La situación contrasta con los hombres en este país, que realizan actividades por las que perciben una recompensa monetaria durante 44,6 horas a la semana, mientras que sólo dedican 16,9 horas a aquellas por las cuales no perciben estipendio alguno.

Las mujeres latinoamericanas en general destinan demasiado tiempo a actividades no pagadas, según la CEPAL.

El segundo lugar en la región en el ranking de Cepal de las mujeres que más laboran en casa lo ocupan las chilenas, con un promedio de 62,2 horas semanales, seguidas de las peruanas (60,5 horas), y las argentinas (59 horas).

“En todos los países de la región para los cuales hay datos disponibles, el tiempo de trabajo no remunerado de las mujeres es mucho mayor que el tiempo que dedican los hombres a estas mismas actividades”, dice el organismo de la ONU con sede en Chile.

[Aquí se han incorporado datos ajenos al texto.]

(* ===== verification/Meta.v ===== *)
(** * Routing: the meta shard and the directories (meta.go, directory.go, reshard.go)

    The meta shard's state machine, the range directory it holds, hash routing and
    the re-routing of stored rows under a new shard count. *)

From S2P Require Import Prelude Bytes Strconv Storage Command Keys Ctx CtxLogic ShardSM Snapshot.

Local Open Scope Z_scope.
#[local] Set Default Proof Using "Type*".

Module Meta.
Import Storage Command Keys Ctx CtxLogic ShardSM.

(** ** The meta shard's commands *)

Definition opMetaPut : byte := x01.
Definition opMetaDelete : byte := x02.
Definition opBackupPut : byte := x03.
Definition opBackupDelete : byte := x04.

Record metaCommand := mkMeta {
  mc_Op : byte;
  mc_Start : bytes;
  mc_End : bytes;
  mc_ShardID : Z;
}.

Definition encodeMetaCommand (c : metaCommand) : bytes :=
  appendChunk (appendChunk [mc_Op c] (mc_Start c)) (mc_End c) ++ put_u64 (mc_ShardID c).

Definition decodeMetaCommand (b : bytes) : gres metaCommand :=
  match b with
  | [] => Err errShortCommand
  | op :: rest =>
      do? (start, rest) ← takeChunk rest;
      do? (stop, rest) ← takeChunk rest;
      if lenZ rest <? 8 then Err errShortCommand
      else Ok (mkMeta op start stop (get_u64 rest))
  end.

Record rangeEntry := mkRange { r_Start : bytes; r_End : bytes; r_ShardID : Z }.

(** ** The meta shard's state machine *)

Inductive metaQuery :=
  | metaListQuery
  | metaBackupGetQuery (key : bytes)
  | metaBackupListQuery
  | metaUnknownQuery.

Inductive metaAnswer :=
  | ARanges (l : list rangeEntry)
  | ABlob (b : option bytes)
  | ABlobs (m : gmap bytes bytes).

Section sm.
Context {S : Type} `{LocalStore S} (m : baseSM S).
Local Abbreviation p_ := (sm_prefix m).

(** The write of one decoded command. *)
Definition metaOps (c : metaCommand) : gres (list StoreOp) :=
  if decide (mc_Op c = opMetaPut) then
    Ok [putOp CFReplData (rangeKey p_ (mc_Start c)) (appendChunk [] (mc_End c) ++ put_u64 (mc_ShardID c))]
  else if decide (mc_Op c = opMetaDelete) then Ok [delOp CFReplData (rangeKey p_ (mc_Start c))]
  else if decide (mc_Op c = opBackupPut) then Ok [putOp CFReplData (backupKey p_ (mc_Start c)) (mc_End c)]
  else if decide (mc_Op c = opBackupDelete) then Ok [delOp CFReplData (backupKey p_ (mc_Start c))]
  else Err errUnknownMetaOp.

Fixpoint metaEntries (entries : list entry) (ops : list StoreOp) : gres (list ProposeResult * list StoreOp) :=
  match entries with
  | [] => Ok ([], ops)
  | e :: es =>
      do? c ← decodeMetaCommand (e_Cmd e);
      do? os ← metaOps c;
      do? (rs, ops) ← metaEntries es (ops ++ os);
      Ok (mkResult 1 [] :: rs, ops)
  end.

Definition metaUpdate (entries : list entry) : gres (list ProposeResult * baseSM S) :=
  match last entries with
  | None => Ok ([], m)
  | Some lastEntry =>
      do? (rs, ops) ← metaEntries entries [];
      let applied := putOp CFReplData (appliedKey p_) (put_u64 (e_Index lastEntry)) in
      do? store ← store_res (ls_BatchRC (sm_store m) (ops ++ [applied]));
      Ok (rs, with_store m store)
  end.

(** One row of the range space; a row that does not decode is left out. *)
Definition rangeRow (row : bytes * bytes) : option rangeEntry :=
  match takeChunk row.2 with
  | Ok (stop, rest) => if 8 <=? lenZ rest then Some (mkRange row.1 stop (get_u64 rest)) else None
  | Err _ => None
  end.

Definition metaLookup (q : metaQuery) : gres metaAnswer :=
  match q with
  | metaListQuery =>
      do? snap ← store_res (ls_Snapshot (sm_store m));
      do? rows ← scanUnder snap (rangeSpace p_) 0;
      Ok (ARanges (omap rangeRow rows))
  | metaBackupGetQuery key =>
      (* an empty copy is nil *)
      do? v ← store_res (ls_Get (sm_store m) CFReplData (backupKey p_ key));
      Ok (ABlob (match v with Some (x :: l) => Some (x :: l) | _ => None end))
  | metaBackupListQuery =>
      do? snap ← store_res (ls_Snapshot (sm_store m));
      do? rows ← scanUnder snap (backupSpace p_) 0;
      Ok (ABlobs (list_to_map rows))
  | metaUnknownQuery => Err errUnknownQuery
  end.

End sm.

(** ** The range directory *)

(** [ShardFor] and [rangeContaining] on the cached ranges. *)
Definition rangeContaining (ranges : list rangeEntry) (key : bytes) : option rangeEntry :=
  List.find (λ r, inRoute key (r_Start r) (r_End r)) ranges.

Definition ShardFor (ranges : list rangeEntry) (ns coll : bytes) : Z :=
  match rangeContaining ranges (routeKey ns coll) with Some r => r_ShardID r | None => 0 end.

Definition Shards (ranges : list rangeEntry) : list Z :=
  reverse (fold_left (λ out r, if decide (r_ShardID r ∈ out) then out else r_ShardID r :: out) ranges []).

Definition maxShardID (ranges : list rangeEntry) : Z :=
  fold_left (λ mx r, if mx <? r_ShardID r then r_ShardID r else mx) ranges 0.

(** ** Hash routing (directory.go) *)

Definition MetaShardID : Z := 1.
Definition firstDataShard : Z := 2.

Definition clampShards (n : Z) : Z := if n <? 1 then 1 else n.

Definition NewHashDirectory (n : Z) : list Z :=
  (λ i, uint64 (firstDataShard + Z.of_nat i)) <$> seq 0 (Z.to_nat (clampShards n)).

Definition ShardForKey (ns coll : bytes) (dataShards : Z) : Z :=
  uint64 (firstDataShard + fnv64a (routeKey ns coll) mod clampShards dataShards).

(** A node's replica id when it joins as a learner (control.go). *)
Definition SpotReplicaID (nodeID : bytes) : Z :=
  Z.lor (Z.shiftl 1 40) (Z.land (fnv64a nodeID) (Z.shiftl 1 40 - 1)).

(** ** Re-routing stored rows (reshard.go) *)

Definition nsCollOfSuffix (suffix : bytes) : option (bytes * bytes) :=
  match suffix with
  | [] => None
  | b :: tl =>
      body ← (if decide (b = subData) then Some tl
              else if decide (b = subTTL ∨ b = subBudExp ∨ b = subBudTombGC) then
                if lenZ suffix <? 9 then None else Some (drop 9 suffix)
              else None);
      match takeChunk body with
      | Err _ => None
      | Ok (ns, rest) =>
          match takeChunk rest with
          | Err _ => None
          | Ok (coll, _) => Some (ns, coll)
          end
      end
  end.

Inductive rerouteErr := errEmptySuffix | errUnknownSub (b : byte) | errShortSuffix (b : byte) | errNoCollection (b : byte).

(** The target shard of a row, or [None] for shard-local bookkeeping. *)
Definition RerouteSuffix (suffix : bytes) (newN : Z) : res rerouteErr (option Z) :=
  match suffix with
  | [] => Err errEmptySuffix
  | b :: _ =>
      if decide (b = subMeta ∨ b = subDedup ∨ b = subDedupRing) then Ok None
      else if decide (b = subData ∨ b = subTTL ∨ b = subBudExp ∨ b = subBudTombGC) then
        if bool_decide (b ≠ subData) && (lenZ suffix <? 9) then Err (errShortSuffix b)
        else
          match nsCollOfSuffix suffix with
          | None => Err (errNoCollection b)
          | Some (ns, coll) => Ok (Some (ShardForKey ns coll newN))
          end
      else Err (errUnknownSub b)
  end.

Definition NamespaceCollectionOfKey (key : bytes) : option (bytes * bytes) :=
  if lenZ key <? 8 then None
  else if get_u64 (take 8 key) <? firstDataShard then None
  else nsCollOfSuffix (drop 8 key).

(** ** Ranges *)

Lemma bytes_le_nil k : bytes_le [] k.
Proof. unfold bytes_le. by destruct k. Qed.
Lemma bytes_le_not_lt a b : bytes_le a b ↔ ¬ bytes_lt b a.
Proof.
  split; [intros Hle Hlt; by apply bytes_lt_nle in Hlt|]. intros Hn. unfold bytes_le, bytes_lt in *.
  rewrite (bcompare_antisym a b) in Hn. destruct (bcompare a b); naive_solver.
Qed.
Lemma bytes_le_lt_trans a b c : bytes_le a b → bytes_lt b c → bytes_lt a c.
Proof. intros [H| ->]%bytes_le_lteq ?; [by eapply bytes_lt_trans|done]. Qed.
Lemma bytes_lt_le_trans a b c : bytes_lt a b → bytes_le b c → bytes_lt a c.
Proof. intros ? [H| <-]%bytes_le_lteq; [by eapply bytes_lt_trans|done]. Qed.
Lemma bytes_lt_irrefl a : ¬ bytes_lt a a.
Proof. unfold bytes_lt. by rewrite bcompare_refl. Qed.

El informe sostiene que esto “evidencia que, pese a la creciente participación femenina en el trabajo para el mercado, esta no se ha visto correspondida por una mayor participación masculina en labores domésticas y de cuidados no remunerados al interior de los hogares”.

La Organización Internacional del Trabajo (OIT) señala que, a su vez, que las mujeres ven obstaculizada su incorporación al mercado laboral en México debido a la falta de programas a infraestructura para garantizar el cuidado de sus hijos a temprana edad.

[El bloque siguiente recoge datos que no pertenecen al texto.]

Lemma step_ingestInto kvs :
  scanned kvs →
  hoare raft (staged D (λ V, intact V ∧ fed [] V ∧ frozen V)) (ingestInto raft n kvs)
    (λ _, staged D (λ V, intact V ∧ full V ∧ frozen V)) aborted.
Proof.
  intros Hk. pose proof Hk as (Hnd & Hs & _). unfold ingestInto.
  rewrite (list_fmap_compose (λ off, take ingestBatch (drop off kvs)) encodeIngest).
  set (bs := (λ off, take ingestBatch (drop off kvs)) <$> batchOffsets (length kvs)).
  assert (concat bs = kvs) as Ec by apply batches_concat.
  eapply hoare_conseq; [apply (step_ingest_all bs [])|done|].
  - apply Forall_fmap, Forall_true. intros off. split; [by apply Forall_take, Forall_drop|].
    rewrite length_take. unfold ingestBatch. lia.
  - by rewrite Ec.
  - intros _ st d (Hl & Hd & Hi & Hf & Hz). rewrite app_nil_l, Ec in Hf. split; [done|]. split; [done|].
    split_and!; [done|by eapply scanned_full|done].
Qed.

(** A meta command leaves the data shards alone. *)
Lemma meta_rows V V' :
  (∀ k, ¬ metaP `prefix_of` k → V' !! k = V !! k) →
  (∀ sh suf, in_u64 sh → sh ≠ MetaShardID → row V' sh suf = row V sh suf) ∧
  V' !! frozenKey (put_u64 old) key = V !! frozenKey (put_u64 old) key.
Proof.
  intros Hoff. assert (∀ sh suf, in_u64 sh → sh ≠ MetaShardID → V' !! (put_u64 sh ++ suf) = V !! (put_u64 sh ++ suf)) as Hr.
  { intros sh suf Hu Hm. apply Hoff. intros Hp. eapply (prefix_off MetaShardID sh _ suf); [done|done|congruence|exact Hp|done]. }
  split; [done|]. unfold frozenKey, frozenSpace. rewrite <-!app_assoc. apply Hr; [apply old_range|apply Hpre].
Qed.

Lemma rows_intact V V' : (∀ sh suf, in_u64 sh → sh ≠ MetaShardID → row V' sh suf = row V sh suf) → intact V → intact V'.
Proof. intros Hr Hi sh suf rk Hu Hm Hn Hrk. rewrite Hr by done. by eapply Hi. Qed.
Lemma rows_full V V' : (∀ sh suf, in_u64 sh → sh ≠ MetaShardID → row V' sh suf = row V sh suf) → full V → full V'.
Proof. intros Hr Hf suf rk Hrk. rewrite Hr by apply Hpre. by eapply Hf. Qed.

“Los servicios de cuidado infantil ofrecen muchos beneficios al promover el desarrollo del niño, crear empleos, reducir el trabajo de cuidados no remunerados de los progenitores y promover el empleo y los ingresos de las mujeres en el curso de su vida”, señaló la OIT.

“Las mujeres a la casa y los hombres al trabajo”, se solía decir antiguamente para reforzar el patrón social que confinaba a las primeras en sus viviendas, como una especie de “esclavas del hogar” y a los segundos en sus labores técnicas o profesionales fuera de casa.

Sin embargo, en la actualidad estos estereotipos se han roto poco a poco y “la situación económica empuja a las mujeres a sumarse a la fuerza laboral”, pese a lo cual “la mujer tiene un camino difícil, enfrenta un montón de obstáculos y tareas que no están bien distribuidas”, según Carolina Maldonado, del Instituto Nacional de las Mujeres (I-mujeres).

Aunque la presencia de las mujeres en el trabajo remunerado va en aumento, muchas lo hacen de manera informal, para poder tener horarios más flexibles pero sin contar con seguridad social y prestaciones, pues se ven obligadas a “dividir su tiempo en el trabajo, el cuidado del hogar y los hijos”, agrega.

La Organización para la Cooperación y el Desarrollo Económicos (OCDE), en un informe difundido el año pasado, indicó que las mexicanas realizan más del 75% de los quehaceres en casa, el doble de tiempo que los hombres.

La OIT ha difundido estudios según los cuales la mayoría de las mujeres trabajadoras no ocupan un puesto de alto rango en el escalafón laboral.

Pese a ello, la OIT afirma que las mujeres en puestos de alto rango incrementan la productividad de una empresa hasta en un 20%, y el Banco Mundial ha indicado que, si se cierra la brecha laboral entre hombres y mujeres, el ingreso per cápita sería 22% más alto en México.

“Las mujeres son organizadas, proactivas, tienen una gran capacidad de liderazgo y mentoría. Si las empresas se proponen desarrollar este talento, aumentaría la productividad de la empresas”, señaló Aideé Zamorano, fundadora de la ONG Mamá Godín (un apelativo que alude a personas que trabajan en oficinas privadas o públicas).

“Permitir que las mujeres accedan a la fuerza laboral formal incrementaría sus propios ingresos y aportaría a la recaudación económica del país”, agregó. (ANSA).